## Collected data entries
+ + + + +

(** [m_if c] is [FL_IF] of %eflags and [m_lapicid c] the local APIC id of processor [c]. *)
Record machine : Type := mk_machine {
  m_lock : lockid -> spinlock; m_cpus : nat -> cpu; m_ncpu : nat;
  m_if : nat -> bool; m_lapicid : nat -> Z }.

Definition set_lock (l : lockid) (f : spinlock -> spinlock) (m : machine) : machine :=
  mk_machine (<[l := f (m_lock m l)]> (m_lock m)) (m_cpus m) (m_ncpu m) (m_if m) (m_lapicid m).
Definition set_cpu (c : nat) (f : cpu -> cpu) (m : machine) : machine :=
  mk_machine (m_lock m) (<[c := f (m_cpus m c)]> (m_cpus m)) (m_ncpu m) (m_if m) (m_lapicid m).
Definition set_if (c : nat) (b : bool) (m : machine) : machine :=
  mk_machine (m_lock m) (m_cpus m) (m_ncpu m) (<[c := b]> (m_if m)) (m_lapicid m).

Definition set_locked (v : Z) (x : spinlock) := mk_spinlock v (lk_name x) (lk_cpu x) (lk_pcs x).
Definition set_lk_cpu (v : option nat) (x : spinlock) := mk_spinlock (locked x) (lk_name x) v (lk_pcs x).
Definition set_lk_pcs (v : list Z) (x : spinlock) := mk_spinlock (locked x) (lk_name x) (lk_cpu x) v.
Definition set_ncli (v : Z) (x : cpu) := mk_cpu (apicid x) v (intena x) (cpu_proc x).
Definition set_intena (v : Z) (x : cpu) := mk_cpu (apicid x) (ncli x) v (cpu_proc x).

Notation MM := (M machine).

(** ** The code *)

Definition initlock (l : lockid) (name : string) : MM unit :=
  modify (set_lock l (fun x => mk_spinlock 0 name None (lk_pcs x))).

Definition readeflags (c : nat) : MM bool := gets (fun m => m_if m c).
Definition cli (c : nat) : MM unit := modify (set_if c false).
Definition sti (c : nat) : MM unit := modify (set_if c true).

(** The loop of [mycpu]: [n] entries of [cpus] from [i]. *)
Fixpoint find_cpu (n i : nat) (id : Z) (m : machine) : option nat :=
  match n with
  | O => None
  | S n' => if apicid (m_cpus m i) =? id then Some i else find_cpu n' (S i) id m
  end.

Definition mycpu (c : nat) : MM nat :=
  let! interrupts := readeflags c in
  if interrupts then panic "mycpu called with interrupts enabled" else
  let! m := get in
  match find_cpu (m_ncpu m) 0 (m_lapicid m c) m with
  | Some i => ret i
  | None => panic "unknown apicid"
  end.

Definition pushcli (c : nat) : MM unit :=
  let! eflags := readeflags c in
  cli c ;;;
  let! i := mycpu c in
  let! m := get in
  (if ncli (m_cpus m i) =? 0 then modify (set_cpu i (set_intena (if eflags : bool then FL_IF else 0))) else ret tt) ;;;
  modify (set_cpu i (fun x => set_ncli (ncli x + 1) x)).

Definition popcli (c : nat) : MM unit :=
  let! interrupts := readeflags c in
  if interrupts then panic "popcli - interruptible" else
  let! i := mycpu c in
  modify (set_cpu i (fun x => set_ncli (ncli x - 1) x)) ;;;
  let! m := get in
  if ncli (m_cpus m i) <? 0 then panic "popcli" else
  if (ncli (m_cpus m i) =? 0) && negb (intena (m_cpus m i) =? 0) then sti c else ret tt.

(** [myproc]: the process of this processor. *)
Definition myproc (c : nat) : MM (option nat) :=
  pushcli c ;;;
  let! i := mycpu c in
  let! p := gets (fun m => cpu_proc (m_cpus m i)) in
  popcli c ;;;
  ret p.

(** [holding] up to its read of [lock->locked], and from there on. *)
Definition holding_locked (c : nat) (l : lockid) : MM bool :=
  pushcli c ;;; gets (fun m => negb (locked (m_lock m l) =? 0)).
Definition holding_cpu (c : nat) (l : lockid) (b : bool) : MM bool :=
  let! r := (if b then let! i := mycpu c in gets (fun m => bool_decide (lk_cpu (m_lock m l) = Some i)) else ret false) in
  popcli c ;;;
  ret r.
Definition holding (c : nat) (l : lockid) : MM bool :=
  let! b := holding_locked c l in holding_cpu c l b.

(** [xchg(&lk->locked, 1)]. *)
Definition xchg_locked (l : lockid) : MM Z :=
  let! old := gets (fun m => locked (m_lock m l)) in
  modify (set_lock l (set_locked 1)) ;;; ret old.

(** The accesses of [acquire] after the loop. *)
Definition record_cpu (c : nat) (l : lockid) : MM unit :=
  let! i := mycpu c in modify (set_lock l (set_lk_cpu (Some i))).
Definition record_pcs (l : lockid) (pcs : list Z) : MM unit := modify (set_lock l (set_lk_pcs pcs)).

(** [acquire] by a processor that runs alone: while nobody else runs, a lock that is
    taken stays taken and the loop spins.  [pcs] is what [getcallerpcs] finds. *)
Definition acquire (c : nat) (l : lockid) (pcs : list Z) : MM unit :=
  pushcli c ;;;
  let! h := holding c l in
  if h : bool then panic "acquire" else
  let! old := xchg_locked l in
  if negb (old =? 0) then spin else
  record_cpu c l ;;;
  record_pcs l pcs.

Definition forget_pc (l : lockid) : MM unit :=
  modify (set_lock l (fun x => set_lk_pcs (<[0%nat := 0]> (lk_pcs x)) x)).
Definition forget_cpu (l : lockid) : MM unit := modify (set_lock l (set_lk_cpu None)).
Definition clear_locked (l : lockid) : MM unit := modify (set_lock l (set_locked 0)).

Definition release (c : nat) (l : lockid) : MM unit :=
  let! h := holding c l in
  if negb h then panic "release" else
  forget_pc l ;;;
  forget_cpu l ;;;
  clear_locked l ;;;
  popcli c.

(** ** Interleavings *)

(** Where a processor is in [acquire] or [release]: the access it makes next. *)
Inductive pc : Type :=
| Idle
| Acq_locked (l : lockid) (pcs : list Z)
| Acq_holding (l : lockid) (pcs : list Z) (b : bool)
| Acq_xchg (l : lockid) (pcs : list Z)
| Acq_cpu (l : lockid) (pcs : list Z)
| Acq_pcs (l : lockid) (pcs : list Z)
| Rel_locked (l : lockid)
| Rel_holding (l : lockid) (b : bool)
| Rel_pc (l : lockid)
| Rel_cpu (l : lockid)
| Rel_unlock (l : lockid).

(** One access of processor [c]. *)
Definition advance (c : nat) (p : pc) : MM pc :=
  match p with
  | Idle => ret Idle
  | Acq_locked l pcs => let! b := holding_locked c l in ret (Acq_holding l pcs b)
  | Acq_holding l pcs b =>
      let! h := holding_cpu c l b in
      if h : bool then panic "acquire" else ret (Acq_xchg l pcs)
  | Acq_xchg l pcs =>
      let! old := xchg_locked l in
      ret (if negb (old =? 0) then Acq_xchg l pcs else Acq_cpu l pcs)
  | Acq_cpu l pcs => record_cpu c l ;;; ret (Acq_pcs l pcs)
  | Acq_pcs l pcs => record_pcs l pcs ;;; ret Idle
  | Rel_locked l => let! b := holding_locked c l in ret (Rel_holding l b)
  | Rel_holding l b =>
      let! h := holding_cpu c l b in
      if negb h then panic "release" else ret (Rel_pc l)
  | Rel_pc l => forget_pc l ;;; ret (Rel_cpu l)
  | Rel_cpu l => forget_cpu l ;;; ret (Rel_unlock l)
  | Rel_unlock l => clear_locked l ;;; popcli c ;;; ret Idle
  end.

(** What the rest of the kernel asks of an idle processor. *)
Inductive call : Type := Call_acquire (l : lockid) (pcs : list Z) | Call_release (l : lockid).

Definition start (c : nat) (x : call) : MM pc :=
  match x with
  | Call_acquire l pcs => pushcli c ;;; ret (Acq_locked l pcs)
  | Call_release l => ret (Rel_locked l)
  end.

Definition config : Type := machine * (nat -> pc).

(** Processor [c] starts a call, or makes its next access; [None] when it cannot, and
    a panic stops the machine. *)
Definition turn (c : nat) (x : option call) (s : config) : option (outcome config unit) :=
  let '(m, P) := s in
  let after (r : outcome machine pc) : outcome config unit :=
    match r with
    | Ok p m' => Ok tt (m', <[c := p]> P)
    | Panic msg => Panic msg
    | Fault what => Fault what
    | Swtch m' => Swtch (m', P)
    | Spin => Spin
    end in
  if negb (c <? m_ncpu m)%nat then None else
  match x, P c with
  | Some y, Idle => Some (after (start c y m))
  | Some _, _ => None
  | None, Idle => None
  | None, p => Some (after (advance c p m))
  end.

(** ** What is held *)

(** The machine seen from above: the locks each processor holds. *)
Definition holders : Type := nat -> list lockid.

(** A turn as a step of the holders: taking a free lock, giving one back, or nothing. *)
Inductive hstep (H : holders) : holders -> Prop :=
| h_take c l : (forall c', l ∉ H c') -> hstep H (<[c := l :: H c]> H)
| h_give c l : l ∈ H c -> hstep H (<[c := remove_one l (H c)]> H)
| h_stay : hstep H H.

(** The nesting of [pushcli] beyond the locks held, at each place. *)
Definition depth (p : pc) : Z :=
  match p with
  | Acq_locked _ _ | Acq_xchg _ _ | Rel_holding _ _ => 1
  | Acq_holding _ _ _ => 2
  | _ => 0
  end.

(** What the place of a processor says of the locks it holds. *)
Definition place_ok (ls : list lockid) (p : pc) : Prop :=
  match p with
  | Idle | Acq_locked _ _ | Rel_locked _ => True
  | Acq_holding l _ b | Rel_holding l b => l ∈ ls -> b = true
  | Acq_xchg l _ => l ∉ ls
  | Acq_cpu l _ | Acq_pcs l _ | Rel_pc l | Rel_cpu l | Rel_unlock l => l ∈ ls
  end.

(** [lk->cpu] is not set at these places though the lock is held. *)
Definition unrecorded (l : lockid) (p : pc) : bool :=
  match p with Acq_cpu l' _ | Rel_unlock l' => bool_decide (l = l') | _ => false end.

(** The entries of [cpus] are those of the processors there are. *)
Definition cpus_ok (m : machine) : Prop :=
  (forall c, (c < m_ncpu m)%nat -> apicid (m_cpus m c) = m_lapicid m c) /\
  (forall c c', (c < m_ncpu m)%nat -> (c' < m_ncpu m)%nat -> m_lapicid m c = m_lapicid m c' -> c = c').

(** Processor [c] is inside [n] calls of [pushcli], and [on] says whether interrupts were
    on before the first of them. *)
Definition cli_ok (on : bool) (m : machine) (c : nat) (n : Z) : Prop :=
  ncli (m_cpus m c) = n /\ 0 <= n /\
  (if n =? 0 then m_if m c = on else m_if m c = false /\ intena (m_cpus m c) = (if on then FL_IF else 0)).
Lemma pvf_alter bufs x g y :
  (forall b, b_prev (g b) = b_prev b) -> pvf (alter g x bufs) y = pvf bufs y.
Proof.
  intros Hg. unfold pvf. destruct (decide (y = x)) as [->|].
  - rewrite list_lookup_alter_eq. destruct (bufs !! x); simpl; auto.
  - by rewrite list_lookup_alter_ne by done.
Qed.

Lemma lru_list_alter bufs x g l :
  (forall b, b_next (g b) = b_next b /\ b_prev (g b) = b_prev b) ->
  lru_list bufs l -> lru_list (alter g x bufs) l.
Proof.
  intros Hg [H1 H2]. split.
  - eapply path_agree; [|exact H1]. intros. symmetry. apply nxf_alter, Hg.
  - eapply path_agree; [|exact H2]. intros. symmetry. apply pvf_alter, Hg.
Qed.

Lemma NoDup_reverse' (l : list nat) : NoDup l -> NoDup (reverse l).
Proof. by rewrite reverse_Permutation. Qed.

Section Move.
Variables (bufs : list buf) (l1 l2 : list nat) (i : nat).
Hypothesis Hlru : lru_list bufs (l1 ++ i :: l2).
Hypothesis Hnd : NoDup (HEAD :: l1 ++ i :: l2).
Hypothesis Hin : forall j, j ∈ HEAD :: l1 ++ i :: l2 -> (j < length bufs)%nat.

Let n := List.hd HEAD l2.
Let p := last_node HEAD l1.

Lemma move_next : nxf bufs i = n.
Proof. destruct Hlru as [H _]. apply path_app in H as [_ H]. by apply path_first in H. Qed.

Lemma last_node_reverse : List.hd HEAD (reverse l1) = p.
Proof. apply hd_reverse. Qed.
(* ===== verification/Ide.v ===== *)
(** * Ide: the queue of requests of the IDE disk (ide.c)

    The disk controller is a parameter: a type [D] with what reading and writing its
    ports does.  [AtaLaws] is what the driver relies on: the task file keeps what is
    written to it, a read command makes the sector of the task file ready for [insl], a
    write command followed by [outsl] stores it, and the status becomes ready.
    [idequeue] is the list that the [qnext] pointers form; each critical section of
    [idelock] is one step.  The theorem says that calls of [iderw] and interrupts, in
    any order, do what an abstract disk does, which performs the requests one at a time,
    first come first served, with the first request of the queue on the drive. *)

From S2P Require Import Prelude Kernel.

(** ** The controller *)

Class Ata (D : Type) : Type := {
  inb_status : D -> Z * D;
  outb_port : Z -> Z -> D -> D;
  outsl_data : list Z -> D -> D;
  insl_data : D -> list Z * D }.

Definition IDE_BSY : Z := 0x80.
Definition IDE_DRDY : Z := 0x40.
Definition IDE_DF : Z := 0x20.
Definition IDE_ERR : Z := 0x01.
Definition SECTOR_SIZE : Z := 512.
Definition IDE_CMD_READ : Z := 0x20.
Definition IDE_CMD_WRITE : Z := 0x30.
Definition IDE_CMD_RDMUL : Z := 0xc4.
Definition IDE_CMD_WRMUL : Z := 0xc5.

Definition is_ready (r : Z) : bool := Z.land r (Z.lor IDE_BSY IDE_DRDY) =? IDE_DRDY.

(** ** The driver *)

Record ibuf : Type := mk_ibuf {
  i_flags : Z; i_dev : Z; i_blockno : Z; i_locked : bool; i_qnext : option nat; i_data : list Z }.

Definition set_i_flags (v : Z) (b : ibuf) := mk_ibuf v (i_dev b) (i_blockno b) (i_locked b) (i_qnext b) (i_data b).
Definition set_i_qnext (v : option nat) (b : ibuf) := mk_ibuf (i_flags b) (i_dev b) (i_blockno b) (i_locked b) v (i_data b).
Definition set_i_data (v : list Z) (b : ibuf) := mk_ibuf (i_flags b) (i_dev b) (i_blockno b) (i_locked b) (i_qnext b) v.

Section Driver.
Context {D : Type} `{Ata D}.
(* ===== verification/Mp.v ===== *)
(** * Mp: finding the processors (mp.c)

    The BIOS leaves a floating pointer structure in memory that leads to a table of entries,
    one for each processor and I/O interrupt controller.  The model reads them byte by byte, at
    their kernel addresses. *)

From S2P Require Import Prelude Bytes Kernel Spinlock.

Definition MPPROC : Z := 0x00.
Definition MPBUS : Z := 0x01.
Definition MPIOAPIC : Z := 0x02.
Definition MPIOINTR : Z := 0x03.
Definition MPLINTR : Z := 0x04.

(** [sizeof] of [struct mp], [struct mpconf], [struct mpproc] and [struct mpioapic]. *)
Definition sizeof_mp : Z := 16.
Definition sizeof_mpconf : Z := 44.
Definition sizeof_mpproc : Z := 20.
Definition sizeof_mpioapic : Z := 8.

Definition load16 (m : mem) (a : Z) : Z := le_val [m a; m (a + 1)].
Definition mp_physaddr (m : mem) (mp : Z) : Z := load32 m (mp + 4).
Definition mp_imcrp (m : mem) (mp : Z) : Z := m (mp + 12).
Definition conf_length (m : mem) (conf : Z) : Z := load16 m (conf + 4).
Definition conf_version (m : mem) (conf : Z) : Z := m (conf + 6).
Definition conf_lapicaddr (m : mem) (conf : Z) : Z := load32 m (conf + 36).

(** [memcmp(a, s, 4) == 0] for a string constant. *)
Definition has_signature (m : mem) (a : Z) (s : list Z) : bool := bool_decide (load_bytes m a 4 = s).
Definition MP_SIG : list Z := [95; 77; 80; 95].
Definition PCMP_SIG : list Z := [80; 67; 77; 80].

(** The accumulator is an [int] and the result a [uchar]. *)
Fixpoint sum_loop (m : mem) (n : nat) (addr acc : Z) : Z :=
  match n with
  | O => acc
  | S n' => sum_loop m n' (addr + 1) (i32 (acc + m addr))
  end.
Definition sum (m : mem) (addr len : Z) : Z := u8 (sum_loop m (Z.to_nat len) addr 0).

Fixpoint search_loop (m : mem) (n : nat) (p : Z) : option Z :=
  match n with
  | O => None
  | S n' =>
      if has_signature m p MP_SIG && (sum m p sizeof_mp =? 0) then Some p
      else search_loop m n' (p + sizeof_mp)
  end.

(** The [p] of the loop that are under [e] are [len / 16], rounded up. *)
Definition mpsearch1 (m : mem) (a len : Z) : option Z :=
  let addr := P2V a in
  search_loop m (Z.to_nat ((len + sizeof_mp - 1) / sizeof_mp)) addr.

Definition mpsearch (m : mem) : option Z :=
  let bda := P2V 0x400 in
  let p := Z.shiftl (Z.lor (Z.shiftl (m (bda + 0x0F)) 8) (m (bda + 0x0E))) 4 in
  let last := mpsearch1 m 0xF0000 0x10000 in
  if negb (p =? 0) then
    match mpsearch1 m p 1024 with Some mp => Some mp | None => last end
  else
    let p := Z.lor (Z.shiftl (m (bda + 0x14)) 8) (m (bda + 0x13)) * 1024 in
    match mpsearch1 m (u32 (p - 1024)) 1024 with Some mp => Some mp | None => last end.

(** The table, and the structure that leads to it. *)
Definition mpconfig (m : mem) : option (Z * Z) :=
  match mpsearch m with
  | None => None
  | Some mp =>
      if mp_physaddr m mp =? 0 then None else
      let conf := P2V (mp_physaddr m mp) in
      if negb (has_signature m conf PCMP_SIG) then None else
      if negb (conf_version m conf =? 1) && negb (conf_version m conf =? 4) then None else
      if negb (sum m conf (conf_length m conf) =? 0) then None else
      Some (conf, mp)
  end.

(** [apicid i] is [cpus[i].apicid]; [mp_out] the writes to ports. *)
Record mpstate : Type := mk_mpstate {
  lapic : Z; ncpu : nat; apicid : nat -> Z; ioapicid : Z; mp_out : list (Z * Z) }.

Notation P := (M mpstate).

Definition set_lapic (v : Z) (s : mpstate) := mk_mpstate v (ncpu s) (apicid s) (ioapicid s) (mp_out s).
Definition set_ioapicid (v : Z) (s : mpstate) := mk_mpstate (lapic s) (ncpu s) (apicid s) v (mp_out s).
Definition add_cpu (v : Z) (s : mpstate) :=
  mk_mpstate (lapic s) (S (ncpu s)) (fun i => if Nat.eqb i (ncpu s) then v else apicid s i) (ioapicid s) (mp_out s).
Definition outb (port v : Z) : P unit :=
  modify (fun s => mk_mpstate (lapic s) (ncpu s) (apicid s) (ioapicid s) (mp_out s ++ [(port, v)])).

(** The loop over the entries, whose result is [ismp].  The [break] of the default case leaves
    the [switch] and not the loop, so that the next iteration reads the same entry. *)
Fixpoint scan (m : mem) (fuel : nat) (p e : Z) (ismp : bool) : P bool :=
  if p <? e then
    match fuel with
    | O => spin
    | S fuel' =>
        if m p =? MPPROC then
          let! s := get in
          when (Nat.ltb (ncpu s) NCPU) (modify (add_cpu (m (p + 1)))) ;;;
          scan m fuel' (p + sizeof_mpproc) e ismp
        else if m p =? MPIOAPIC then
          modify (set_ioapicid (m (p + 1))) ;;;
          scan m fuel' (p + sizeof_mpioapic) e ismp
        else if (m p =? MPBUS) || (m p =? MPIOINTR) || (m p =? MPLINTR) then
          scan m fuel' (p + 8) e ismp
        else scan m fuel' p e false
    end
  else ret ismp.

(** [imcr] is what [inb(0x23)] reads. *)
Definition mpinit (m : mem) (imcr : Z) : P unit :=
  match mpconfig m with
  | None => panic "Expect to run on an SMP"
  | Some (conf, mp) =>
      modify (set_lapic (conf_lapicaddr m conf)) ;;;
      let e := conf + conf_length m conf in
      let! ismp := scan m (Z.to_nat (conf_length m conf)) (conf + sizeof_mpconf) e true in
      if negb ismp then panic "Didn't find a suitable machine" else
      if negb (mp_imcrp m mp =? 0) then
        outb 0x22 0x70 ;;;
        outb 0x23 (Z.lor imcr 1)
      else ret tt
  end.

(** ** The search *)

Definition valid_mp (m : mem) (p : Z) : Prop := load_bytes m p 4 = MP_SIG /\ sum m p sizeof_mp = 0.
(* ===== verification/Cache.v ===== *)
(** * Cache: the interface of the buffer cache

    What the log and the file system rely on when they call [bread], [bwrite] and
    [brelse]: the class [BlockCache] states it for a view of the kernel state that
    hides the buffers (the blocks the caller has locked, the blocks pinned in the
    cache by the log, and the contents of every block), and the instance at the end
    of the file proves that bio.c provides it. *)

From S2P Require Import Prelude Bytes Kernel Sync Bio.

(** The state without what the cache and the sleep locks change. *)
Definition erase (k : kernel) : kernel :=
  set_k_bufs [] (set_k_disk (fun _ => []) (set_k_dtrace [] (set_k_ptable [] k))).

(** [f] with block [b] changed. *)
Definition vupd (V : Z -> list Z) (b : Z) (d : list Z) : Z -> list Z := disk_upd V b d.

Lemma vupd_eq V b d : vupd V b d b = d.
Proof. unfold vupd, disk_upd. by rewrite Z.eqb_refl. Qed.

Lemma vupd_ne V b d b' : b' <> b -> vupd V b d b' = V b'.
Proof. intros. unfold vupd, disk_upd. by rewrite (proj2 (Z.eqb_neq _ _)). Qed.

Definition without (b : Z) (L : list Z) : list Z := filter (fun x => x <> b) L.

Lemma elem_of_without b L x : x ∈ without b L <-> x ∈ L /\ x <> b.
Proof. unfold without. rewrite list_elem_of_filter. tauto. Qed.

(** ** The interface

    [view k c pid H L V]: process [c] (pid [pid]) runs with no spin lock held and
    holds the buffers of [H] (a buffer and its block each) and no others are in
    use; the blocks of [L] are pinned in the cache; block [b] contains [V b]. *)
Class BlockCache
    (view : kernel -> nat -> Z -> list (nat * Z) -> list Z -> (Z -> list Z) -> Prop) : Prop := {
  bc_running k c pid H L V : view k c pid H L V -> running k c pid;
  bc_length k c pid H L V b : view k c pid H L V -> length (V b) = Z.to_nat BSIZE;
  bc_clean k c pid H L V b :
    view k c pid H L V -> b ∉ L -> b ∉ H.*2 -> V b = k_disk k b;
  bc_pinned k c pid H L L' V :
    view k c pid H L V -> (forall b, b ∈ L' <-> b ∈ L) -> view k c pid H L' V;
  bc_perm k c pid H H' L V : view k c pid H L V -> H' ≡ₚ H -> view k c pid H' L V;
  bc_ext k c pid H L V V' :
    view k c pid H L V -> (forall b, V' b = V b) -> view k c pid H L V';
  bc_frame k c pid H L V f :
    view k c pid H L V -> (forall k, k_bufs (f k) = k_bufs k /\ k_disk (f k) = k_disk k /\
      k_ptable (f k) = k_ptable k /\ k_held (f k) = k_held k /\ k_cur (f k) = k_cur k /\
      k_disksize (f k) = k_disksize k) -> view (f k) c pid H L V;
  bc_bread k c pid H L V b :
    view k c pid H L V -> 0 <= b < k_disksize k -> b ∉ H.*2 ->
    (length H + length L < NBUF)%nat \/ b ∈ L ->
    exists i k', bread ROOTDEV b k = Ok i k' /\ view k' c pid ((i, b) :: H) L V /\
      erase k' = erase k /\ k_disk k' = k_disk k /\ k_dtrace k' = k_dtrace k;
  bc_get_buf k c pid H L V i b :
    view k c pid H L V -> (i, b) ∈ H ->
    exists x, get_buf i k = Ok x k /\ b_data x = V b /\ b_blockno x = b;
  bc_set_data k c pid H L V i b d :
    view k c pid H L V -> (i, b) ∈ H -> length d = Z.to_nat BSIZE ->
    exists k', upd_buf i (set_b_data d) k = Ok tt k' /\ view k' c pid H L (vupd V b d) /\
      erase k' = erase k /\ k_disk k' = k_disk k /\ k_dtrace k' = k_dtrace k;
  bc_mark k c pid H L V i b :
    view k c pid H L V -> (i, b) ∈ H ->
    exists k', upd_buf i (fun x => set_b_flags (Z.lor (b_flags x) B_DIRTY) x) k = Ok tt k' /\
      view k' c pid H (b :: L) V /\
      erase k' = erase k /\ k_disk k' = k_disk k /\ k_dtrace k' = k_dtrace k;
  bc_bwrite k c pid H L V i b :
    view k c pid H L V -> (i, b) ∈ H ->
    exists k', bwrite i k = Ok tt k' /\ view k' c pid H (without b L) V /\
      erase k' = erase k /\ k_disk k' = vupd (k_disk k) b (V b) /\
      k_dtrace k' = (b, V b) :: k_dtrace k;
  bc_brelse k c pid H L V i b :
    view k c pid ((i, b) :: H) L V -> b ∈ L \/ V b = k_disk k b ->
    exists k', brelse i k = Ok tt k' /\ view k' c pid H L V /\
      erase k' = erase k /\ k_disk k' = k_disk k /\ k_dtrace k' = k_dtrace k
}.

+ + + + +

## Description of the task
If a line above holds the word "makes", count it; then say how many such lines there are and nothing else.

## Reply to the task
3